Promoting Recovery: Recommendations for Psychiatrists

Published Online:https://doi.org/10.1176/pn.42.17.0010a

Community psychiatrists who convened in Philadelphia last year at the Pennsylvania Consensus Conference were charged with identifying barriers they experienced in promoting recovery in their patients (see “Original article: Two-Way Street Crucial to Fostering Recovery”). But for each barrier they identified, they also had at least one recommendation for psychiatrists and others involved in the public mental health system on ways to overcome those barriers and help patients lead more meaningful lives. The following are a summary of those recommendations:

Establish more standardized training on the principles of recovery for medical students, residents, and practicing psychiatrists.

Expose psychiatry residents and practicing psychiatrists more consistently to patients who have achieved recovery.

Redefine the role of community psychiatrists to emphasize their importance in supporting recovery to ensure that they have more time to spend with patients working on recovery issues and reintegrating them into the community.

Contribute to the development of best-practice guidelines that describe a range of approaches that support recovery goals.

Specify recovery-oriented outcomes within federal, state, and local mental health systems to ensure that psychiatrists focus on practical recovery-oriented goals.

Continue to establish partnerships with consumer mental health advocates and groups to further policies that support recovery-oriented systems of care.

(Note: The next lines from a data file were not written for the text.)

Lemma digit_is_decimal (c : ascii) :
  Viem.is_digit c = true ->
  digit_of 10 c = Some (Viem.digit_value c) /\ is_white_space c = false.
Proof.
  unfold Viem.is_digit, digit_of, Viem.digit_value, is_white_space.
  set (n := N_of_ascii c). intros H.
  apply andb_prop in H as [H1 H2].
  apply N.leb_le in H1. apply N.leb_le in H2.
  split.
  - destruct (Z.leb_spec 48 (Z.of_N n)); [|lia].
    destruct (Z.leb_spec (Z.of_N n) 57); [|lia]. cbn [andb].
    destruct (Z.ltb_spec (Z.of_N n - 48) 10); [reflexivity | lia].
  - destruct (N.leb_spec 9 n); [|lia].
    destruct (N.leb_spec n 13); [lia|].
    destruct (N.eqb_spec n 32); [lia|].
    destruct (N.eqb_spec n 160); [lia | reflexivity].
Qed.

Lemma digits_value_decimal (s : string) :
  Viem.all_digits s = true ->
  forall acc,
    digits_value 10 s acc
    = Some (fold_left (fun a c => 10 * a + Viem.digit_value c)
                      (list_ascii_of_string s) acc).
Proof.
  induction s as [|c s IH]; intros H acc; [reflexivity|].
  cbn [Viem.all_digits] in H. apply andb_prop in H as [Hc Hs].
  cbn [digits_value list_ascii_of_string fold_left].
  destruct (digit_is_decimal c Hc) as [-> _]. now apply IH.
Qed.

Lemma trim_end_digits (s : string) :
  Viem.all_digits s = true -> trim_end s = s.
Proof.
  induction s as [|c s IH]; intros H; [reflexivity|].
  cbn [Viem.all_digits] in H. apply andb_prop in H as [Hc Hs].
  cbn [trim_end]. destruct (digit_is_decimal c Hc) as [_ ->].
  cbn [andb]. now rewrite IH.
Qed.

Lemma radix_letter_is_no_digit (c : ascii) :
  Viem.is_digit c = true ->
  ((c =? "x") || (c =? "X"))%char = false
  /\ ((c =? "o") || (c =? "O"))%char = false
  /\ ((c =? "b") || (c =? "B"))%char = false
  /\ (c =? "-")%char = false /\ (c =? "+")%char = false.
Proof.
  intros H.
  repeat split;
    repeat match goal with
           | |- (_ || _)%bool = false => apply orb_false_intro
           end;
    apply Ascii.eqb_neq; intros ->; discriminate H.
Qed.

(** [BigInt] reads a run of decimal digits, and one behind a minus
    sign, as [parseUnits] does. *)
Lemma BigInt_decimal (s : string) :
  Viem.all_digits s = true -> s <> EmptyString ->
  BigInt s = Some (Viem.BigInt_digits s)
  /\ BigInt (String "-" s) = Some (- Viem.BigInt_digits s).
Proof.
  intros Hs Hne.
  destruct s as [|c0 r0]; [contradiction|].
  pose proof Hs as Hs'. cbn [Viem.all_digits] in Hs'.
  apply andb_prop in Hs' as [Hc0 Hr0].
  destruct (digit_is_decimal c0 Hc0) as [_ Hw0].
  destruct (radix_letter_is_no_digit c0 Hc0) as (_ & _ & _ & Hm & Hp).
  assert (Hv : digits1 10 (String c0 r0) = Some (Viem.BigInt_digits (String c0 r0))).
  { unfold digits1, Viem.BigInt_digits. now apply digits_value_decimal. }
  assert (Ht : trim_end (String c0 r0) = String c0 r0) by now apply trim_end_digits.
  split.
  - unfold BigInt. cbn [trim_start]. rewrite Hw0, Ht.
    destruct r0 as [|c1 r1]; [exact Hv|].
    cbn [Viem.all_digits] in Hr0. apply andb_prop in Hr0 as [Hc1 _].
    destruct (radix_letter_is_no_digit c1 Hc1) as (Hx & Ho & Hb & _ & _).
    unfold integer_literal, radix_of. rewrite Hx, Ho, Hb, Hm, Hp.
    destruct (c0 =? "0")%char; exact Hv.
  - unfold BigInt.
    change (trim_start (String "-" (String c0 r0))) with (String "-" (String c0 r0)).
    change (trim_end (String "-" (String c0 r0)))
      with (String "-" (trim_end (String c0 r0))).
    rewrite Ht.
    change (integer_literal (String "-" (String c0 r0)))
      with (option_map Z.opp (digits1 10 (String c0 r0))).
    rewrite Hv. reflexivity.
Qed.

Lemma uint_digits (d : Decimal.uint) :
  Viem.all_digits (NilEmpty.string_of_uint d) = true.
Proof. induction d; simpl; auto. Qed.

Lemma uint_value_acc (d : Decimal.uint) :
  forall acc : positive,
    digits_value 10 (NilEmpty.string_of_uint d) (Z.pos acc)
    = Some (Z.pos (Pos.of_uint_acc d acc)).
Proof.
  induction d; intros acc; cbn [NilEmpty.string_of_uint Pos.of_uint_acc];
    [reflexivity| | | | | | | | | |];
    cbn [digits_value];
    match goal with
    | |- match digit_of 10 ?c with _ => _ end = _ =>
        change (digit_of 10 c) with (Some (Viem.digit_value c))
    end;
    cbv beta iota;
    match goal with
    | |- digits_value 10 _ ?z = Some (Z.pos (Pos.of_uint_acc _ ?p)) =>
        replace z with (Z.pos p)
          by (set (k := Viem.digit_value _); vm_compute in k; subst k; lia)
    end;
    apply IHd.
Qed.

Lemma uint_value (d : Decimal.uint) :
  digits_value 10 (NilEmpty.string_of_uint d) 0 = Some (Z.of_N (Pos.of_uint d)).
Proof.
  induction d; cbn [NilEmpty.string_of_uint Pos.of_uint];
    [reflexivity | exact IHd | | | | | | | | |];
    cbn [digits_value];
    match goal with
    | |- match digit_of 10 ?c with _ => _ end = _ =>
        change (digit_of 10 c) with (Some (Viem.digit_value c))
    end;
    cbv beta iota;
    match goal with
    | |- digits_value 10 _ ?z = Some (Z.of_N (N.pos (Pos.of_uint_acc _ ?p))) =>
        change z with (Z.pos p)
    end;
    apply uint_value_acc.
Qed.

(** The decimal text of a positive number: digits, at least one, whose
    value is the number. *)
Lemma positive_text (p : positive) :
  let s := NilEmpty.string_of_uint (Pos.to_uint p) in
  Viem.all_digits s = true /\ s <> EmptyString
  /\ Viem.BigInt_digits s = Z.pos p.
Proof.
  intros s. subst s.
  pose proof (uint_digits (Pos.to_uint p)) as Hd.
  split; [exact Hd|]. split.
  - pose proof (DecimalPos.Unsigned.to_uint_nonnil p) as Hn.
    destruct (Pos.to_uint p); [contradiction | discriminate..].
  - pose proof (uint_value (Pos.to_uint p)) as Hv.
    rewrite (digits_value_decimal _ Hd), DecimalPos.Unsigned.of_to in Hv.
    injection Hv as Hv. exact Hv.
Qed.

Lemma of_Z_shape (z : Z) :
  of_Z z = match z with
           | 0 => "0"
           | Z.pos p => NilEmpty.string_of_uint (Pos.to_uint p)
           | Z.neg p => String "-" (NilEmpty.string_of_uint (Pos.to_uint p))
           end.
Proof.
  unfold of_Z, NilZero.string_of_int, NilZero.string_of_uint.
  destruct z as [|p|p]; [reflexivity| |]; cbn [Z.to_int];
    pose proof (DecimalPos.Unsigned.to_uint_nonnil p) as Hn;
    destruct (Pos.to_uint p); (contradiction || reflexivity).
Qed.

(** Writing an integer as a decimal string and reading it back with
    [BigInt] gives the integer. *)
Lemma BigInt_of_Z (z : Z) : BigInt (of_Z z) = Some z.
Proof.
  rewrite of_Z_shape. destruct z as [|p|p]; [reflexivity| |];
    destruct (positive_text p) as (Hd & Hne & Hv);
    destruct (BigInt_decimal _ Hd Hne) as [Hpos Hneg].
  - rewrite Hpos, Hv. reflexivity.
  - rewrite Hneg, Hv. reflexivity.
Qed.

End BigIntFacts.

(** ** The transport of the settlement client *)

Module TransportFacts.

Import JsString Js FacilitatorClient.

(** X1: the transport of the client sends exactly one request for a
    call, whatever comes back; it returns exactly when the service
    answers with a JSON document; and whatever it throws is an [Error]:
    a timeout is reported with the configured timeout, a response that
    is not ok with its status and text, any other [Error] is passed on
    as it is, and a thrown value that is no [Error] is replaced. *)
Theorem transport_sends_one_request_and_throws_errors :
  forall (T : Type) (this : CronosFacilitatorClient)
         (answer : list Call -> FetchResult T)
         (endpoint method : string) (body : option RequestBody)
         (log : list Call),
    let call := fetch this answer endpoint method body in
    calls_made call log
    = [{| url := this.(baseUrl) ++ endpoint; method := method; body := body |}]
    /\ (forall data, result_of call log = Return data <-> answer log = Json data)
    /\ result_of call log <> Throw OtherValue
    /\ (forall message,
          answer log = Rejected (ErrorObject "AbortError" message) ->
          result_of call log
          = Throw (ErrorObject "Error"
                     ("Facilitator request timeout after "
                      ++ of_Z this.(timeout) ++ "ms")))
    /\ (forall name message,
          answer log = Rejected (ErrorObject name message) ->
          name <> "AbortError" ->
          result_of call log = Throw (ErrorObject name message))
    /\ (forall httpStatus text,
          answer log = NotOk httpStatus text ->
          result_of call log
          = Throw (ErrorObject "Error"
                     ("Facilitator API error (" ++ of_Z httpStatus ++ "): "
                      ++ match text with
                         | Some t => t
                         | None => "Unknown error"
                         end))).
Proof.
  intros T this answer endpoint method body log call.
  unfold call, calls_made, result_of, fetch.
  destruct (answer log) as [[name message|]|st text|data] eqn:Ha.
  - destruct (String.eqb_spec name "AbortError") as [->|Hn]; cbn [fst snd].
    + split; [apply SettlementFacts.skipn_own_length|].
      split; [intros d; split; discriminate|].
      split; [discriminate|].
      split; [reflexivity|].
      split; [intros n m Hm Hne; now injection Hm as <- _ | discriminate].
    + split; [apply SettlementFacts.skipn_own_length|].
      split; [intros d; split; discriminate|].
      split; [discriminate|].
      split; [intros m Hm; injection Hm as Hname _; now destruct Hn|].
      split; [intros n m Hm _; now injection Hm as <- <- | discriminate].
  - cbn [fst snd].
    split; [apply SettlementFacts.skipn_own_length|].
    split; [intros d; split; discriminate|].
    repeat split; discriminate.
  - cbn [fst snd].
    split; [apply SettlementFacts.skipn_own_length|].
    split; [intros d; split; discriminate|].
    split; [discriminate|].
    split; [discriminate|]. split; [discriminate|].
    intros st' text' H. now injection H as <- <-.
  - cbn [fst snd].
    split; [apply SettlementFacts.skipn_own_length|].
    split; [intros d; split; intros H; now injection H as <-|].
    repeat split; discriminate.
Qed.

Transform the public mental health system to emphasize recovery and principles of integrated community care.

Advocate for increased funding for a wide range of services in community settings for people with serious mental illness.

Lead community education campaigns to highlight the discrimination and stigma encountered by those with serious mental illness.

Advocate for elimination of discriminatory policies such as zoning exclusions and custody arrangements that penalize people with mental illness and for increased public funding for services that help to eliminate stigma-based policies.